_Records to process_.
-- Opening Marker --

(** * chart_engine: a shallow embedding of [build_chart] and its helpers

    The Python module [chart_engine/__init__.py] is embedded function by
    function.  Python values are a tagged union, exceptions are an error
    monad, floats are IEEE binary64 ([PrimFloat]), the request payload is a
    finite map, the placements mapping is an insertion-ordered association
    list, and the Swiss Ephemeris binding ([swisseph]) is a record of
    functions the chart builder is parametrised by. *)

From Stdlib Require Import ZArith Floats String Ascii List Lia DecimalString.
From stdpp Require Import base option list gmap strings.
Import ListNotations.

Local Open Scope string_scope.
Local Open Scope Z_scope.

(** ** Exceptions and the error monad *)

(** The subclasses of [Exception] that occur; [str(e)] is the message. *)
Inductive exn : Type :=
| ValueError (msg : string)
| RuntimeError (msg : string)
| TypeError (msg : string)
| IndexError (msg : string)
| ZeroDivisionError (msg : string)
| SweError (msg : string).        (* swisseph.Error, raised by the provider *)

Definition exn_str (e : exn) : string :=
  match e with
  | ValueError m | RuntimeError m | TypeError m | IndexError m
  | ZeroDivisionError m | SweError m => m
  end.

Inductive res (A : Type) : Type :=
| Ok (a : A)
| Raise (e : exn).
Arguments Ok {A} a.
Arguments Raise {A} e.

#[global] Instance res_ret : MRet res := fun A a => Ok a.
#[global] Instance res_bind : MBind res := fun A B k m =>
  match m with
  | Ok a => k a
  | Raise e => Raise e
  end.

(** [try: m except Exception as e: h e] *)
Definition try_except {A} (m : res A) (h : exn -> res A) : res A :=
  match m with
  | Ok a => Ok a
  | Raise e => h e
  end.

(** [for x in xs: acc = step acc x], stopping at the first exception. *)
Fixpoint for_each {A S} (step : S -> A -> res S) (xs : list A) (acc : S) : res S :=
  match xs with
  | [] => Ok acc
  | x :: rest => acc' ← step acc x; for_each step rest acc'
  end.

(** ** Python values *)

(** A [datetime.datetime]; [tzinfo] is the fixed UTC offset in microseconds
    of an aware value and [None] for a naive one. *)
Record datetime : Type := mk_datetime {
  year : Z; month : Z; day : Z;
  hour : Z; minute : Z; second : Z; microsecond : Z;
  tzinfo : option Z
}.

#[warnings="-register-all"]
Inductive pyval : Type :=
| VNone
| VBool (b : bool)
| VInt (z : Z)
| VFloat (f : float)
| VStr (s : string)
| VDatetime (d : datetime)
| VTuple (items : list pyval)
| VList (items : list pyval).

(** [type(v).__name__], as it appears in the interpreter's messages. *)
Definition type_name (v : pyval) : string :=
  match v with
  | VNone => "NoneType"
  | VBool _ => "bool"
  | VInt _ => "int"
  | VFloat _ => "float"
  | VStr _ => "str"
  | VDatetime _ => "datetime.datetime"
  | VTuple _ => "tuple"
  | VList _ => "list"
  end.

(** ** Sequence indexing: [v[i]], with negative indices from the end *)

Definition seq_index {A} (what : string) (l : list A) (i : Z) : res A :=
  let n := Z.of_nat (length l) in
  let j := if i <? 0 then i + n else i in
  if (j <? 0) || (n <=? j) then Raise (IndexError (what ++ " index out of range"))
  else match l !! Z.to_nat j with
       | Some x => Ok x
       | None => Raise (IndexError (what ++ " index out of range"))
       end.

Definition py_getitem (v : pyval) (i : Z) : res pyval :=
  match v with
  | VTuple l => seq_index "tuple" l i
  | VList l => seq_index "list" l i
  | VStr s =>
      c ← seq_index "string" (list_ascii_of_string s) i;
      Ok (VStr (String c EmptyString))
  | _ => Raise (TypeError ("'" ++ type_name v ++ "' object is not subscriptable"))
  end.

(** ** Floats *)

(** [float(n)] for an int that converts without overflow: rounded to nearest,
    ties to even. *)
Definition float_of_Z (z : Z) : float :=
  SF2Prim (binary_normalize prec emax z 0 false).

(** [a / b] on ints (true division).  The operands here are datetime fields
    and small literals, which convert exactly, so the quotient of the
    converted operands is the correctly rounded quotient. *)
Definition int_truediv (a b : Z) : float :=
  (float_of_Z a / float_of_Z b)%float.

(** C's [fmod] on the exact values of the operands. *)
Definition SF_fmod (x y : spec_float) : spec_float :=
  match x, y with
  | S754_nan, _ | _, S754_nan => S754_nan
  | S754_infinity _, _ => S754_nan
  | _, S754_zero _ => S754_nan
  | S754_zero s, _ => S754_zero s
  | S754_finite _ _ _, S754_infinity _ => x
  | S754_finite sx mx ex, S754_finite _ my ey =>
      let e := Z.min ex ey in
      match (Z.pos mx * 2 ^ (ex - e)) mod (Z.pos my * 2 ^ (ey - e)) with
      | Z.pos r => S754_finite sx r e
      | _ => S754_zero sx
      end
  end.

Definition fmod (x y : float) : float := SF2Prim (SF_fmod (Prim2SF x) (Prim2SF y)).

(** [v % w] on floats (CPython's [float_rem]): [fmod], then the sign of the
    divisor. *)
Definition float_mod (v w : float) : res float :=
  if (w =? 0)%float then Raise (ZeroDivisionError "float modulo")
  else
    let m := fmod v w in
    if negb (m =? 0)%float then
      if xorb (w <? 0)%float (m <? 0)%float then Ok (m + w)%float else Ok m
    else Ok (if (w <? 0)%float then PrimFloat.neg_zero else PrimFloat.zero).

(** [speed < 0] *)
Definition py_lt_zero (v : pyval) : res bool :=
  match v with
  | VFloat f => Ok (f <? 0)%float
  | VInt z => Ok (z <? 0)
  | VBool _ => Ok false
  | _ => Raise (TypeError ("'<' not supported between instances of '"
                           ++ type_name v ++ "' and 'int'"))
  end.

(** ** Text: digits and fixed-width fields *)

Definition is_digit (c : ascii) : bool :=
  let n := Z.of_nat (nat_of_ascii c) in (48 <=? n) && (n <=? 57).

Definition digit_val (c : ascii) : Z := Z.of_nat (nat_of_ascii c) - 48.

(** A run of exactly [n] ASCII digits, read as a decimal number. *)
Definition parse_digits (n : nat) (cs : list ascii) : option Z :=
  if (length cs =? n)%nat && forallb is_digit cs && negb (n =? 0)%nat
  then Some (fold_left (fun acc c => 10 * acc + digit_val c) cs 0)
  else None.

(** [n] printed in at least [w] decimal digits, zero-filled ([%02d], [%04d]);
    the numbers printed here are never negative. *)
Definition zero_pad (w : nat) (n : Z) : string :=
  let s := NilZero.string_of_uint (N.to_uint (Z.to_N n)) in
  string_of_list_ascii (replicate (w - String.length s) "0"%char) ++ s.

(** [str(n)] for an int. *)
Definition str_of_Z (z : Z) : string := NilZero.string_of_int (Z.to_int z).

(** ** [datetime] from the standard library *)

Definition is_leap (y : Z) : bool :=
  (y mod 4 =? 0) && (negb (y mod 100 =? 0) || (y mod 400 =? 0)).

Definition days_in_month (y m : Z) : Z :=
  if m =? 2 then (if is_leap y then 29 else 28)
  else if (m =? 4) || (m =? 6) || (m =? 9) || (m =? 11) then 30
  else 31.

(** The range checks of the [datetime(...)] constructor and of
    [timezone(offset)]. *)
Definition datetime_fields_ok (d : datetime) : bool :=
  (1 <=? year d) && (year d <=? 9999) &&
  (1 <=? month d) && (month d <=? 12) &&
  (1 <=? day d) && (day d <=? days_in_month (year d) (month d)) &&
  (0 <=? hour d) && (hour d <=? 23) &&
  (0 <=? minute d) && (minute d <=? 59) &&
  (0 <=? second d) && (second d <=? 59) &&
  (0 <=? microsecond d) && (microsecond d <=? 999999) &&
  match tzinfo d with
  | None => true
  | Some off => (-86400000000 <? off) && (off <? 86400000000)
  end.

(** [YYYY-MM-DD] *)
Definition parse_isoformat_date (cs : list ascii) : option (Z * Z * Z) :=
  y ← parse_digits 4 (take 4 cs);
  guard (cs !! 4%nat = Some "-"%char);;
  m ← parse_digits 2 (take 2 (drop 5 cs));
  guard (cs !! 7%nat = Some "-"%char);;
  d ← parse_digits 2 (take 2 (drop 8 cs));
  guard (length cs = 10%nat);;
  Some (y, m, d).

(** [.fff[fff]] or nothing, in microseconds *)
Definition parse_fraction (cs : list ascii) : option Z :=
  match cs with
  | [] => Some 0
  | "."%char :: f =>
      if (length f =? 3)%nat then us ← parse_digits 3 f; Some (us * 1000)
      else parse_digits 6 f
  | _ => None
  end.

(** [HH[:MM[:SS[.fff[fff]]]]] *)
Definition parse_hh_mm_ss_ff (cs : list ascii) : option (Z * Z * Z * Z) :=
  hh ← parse_digits 2 (take 2 cs);
  match drop 2 cs with
  | [] => Some (hh, 0, 0, 0)
  | ":"%char :: r1 =>
      mm ← parse_digits 2 (take 2 r1);
      match drop 2 r1 with
      | [] => Some (hh, mm, 0, 0)
      | ":"%char :: r2 =>
          ss ← parse_digits 2 (take 2 r2);
          us ← parse_fraction (drop 2 r2);
          Some (hh, mm, ss, us)
      | _ => None
      end
  | _ => None
  end.

(** The time of day up to the first sign character, and what follows it. *)
Fixpoint split_at_sign (cs : list ascii) : list ascii * option (ascii * list ascii) :=
  match cs with
  | [] => ([], None)
  | c :: rest =>
      if (c =? "+")%char || (c =? "-")%char then ([], Some (c, rest))
      else let '(t, tz) := split_at_sign rest in (c :: t, tz)
  end.

(** [HH[:MM[:SS[.fff[fff]]]][+HH:MM[:SS[.ffffff]]]]; the offset is returned
    in microseconds. *)
Definition parse_isoformat_time (cs : list ascii)
  : option (Z * Z * Z * Z * option Z) :=
  let '(tstr, tz) := split_at_sign cs in
  '(hh, mm, ss, us) ← parse_hh_mm_ss_ff tstr;
  match tz with
  | None => Some (hh, mm, ss, us, None)
  | Some (sign, tzstr) =>
      let n := length tzstr in
      guard ((n =? 5)%nat || (n =? 8)%nat || (n =? 15)%nat = true);;
      '(th, tm, ts, tus) ← parse_hh_mm_ss_ff tzstr;
      let off := ((th * 3600 + tm * 60 + ts) * 1000000 + tus) in
      Some (hh, mm, ss, us, Some (if (sign =? "-")%char then - off else off))
  end.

-- Closing Marker --

_What this task involves_.
Each line above where the word "ValueError" occurs should be copied out.

_Output for this exercise_.
| ValueError (msg : string)
  | ValueError m | RuntimeError m | TypeError m | IndexError m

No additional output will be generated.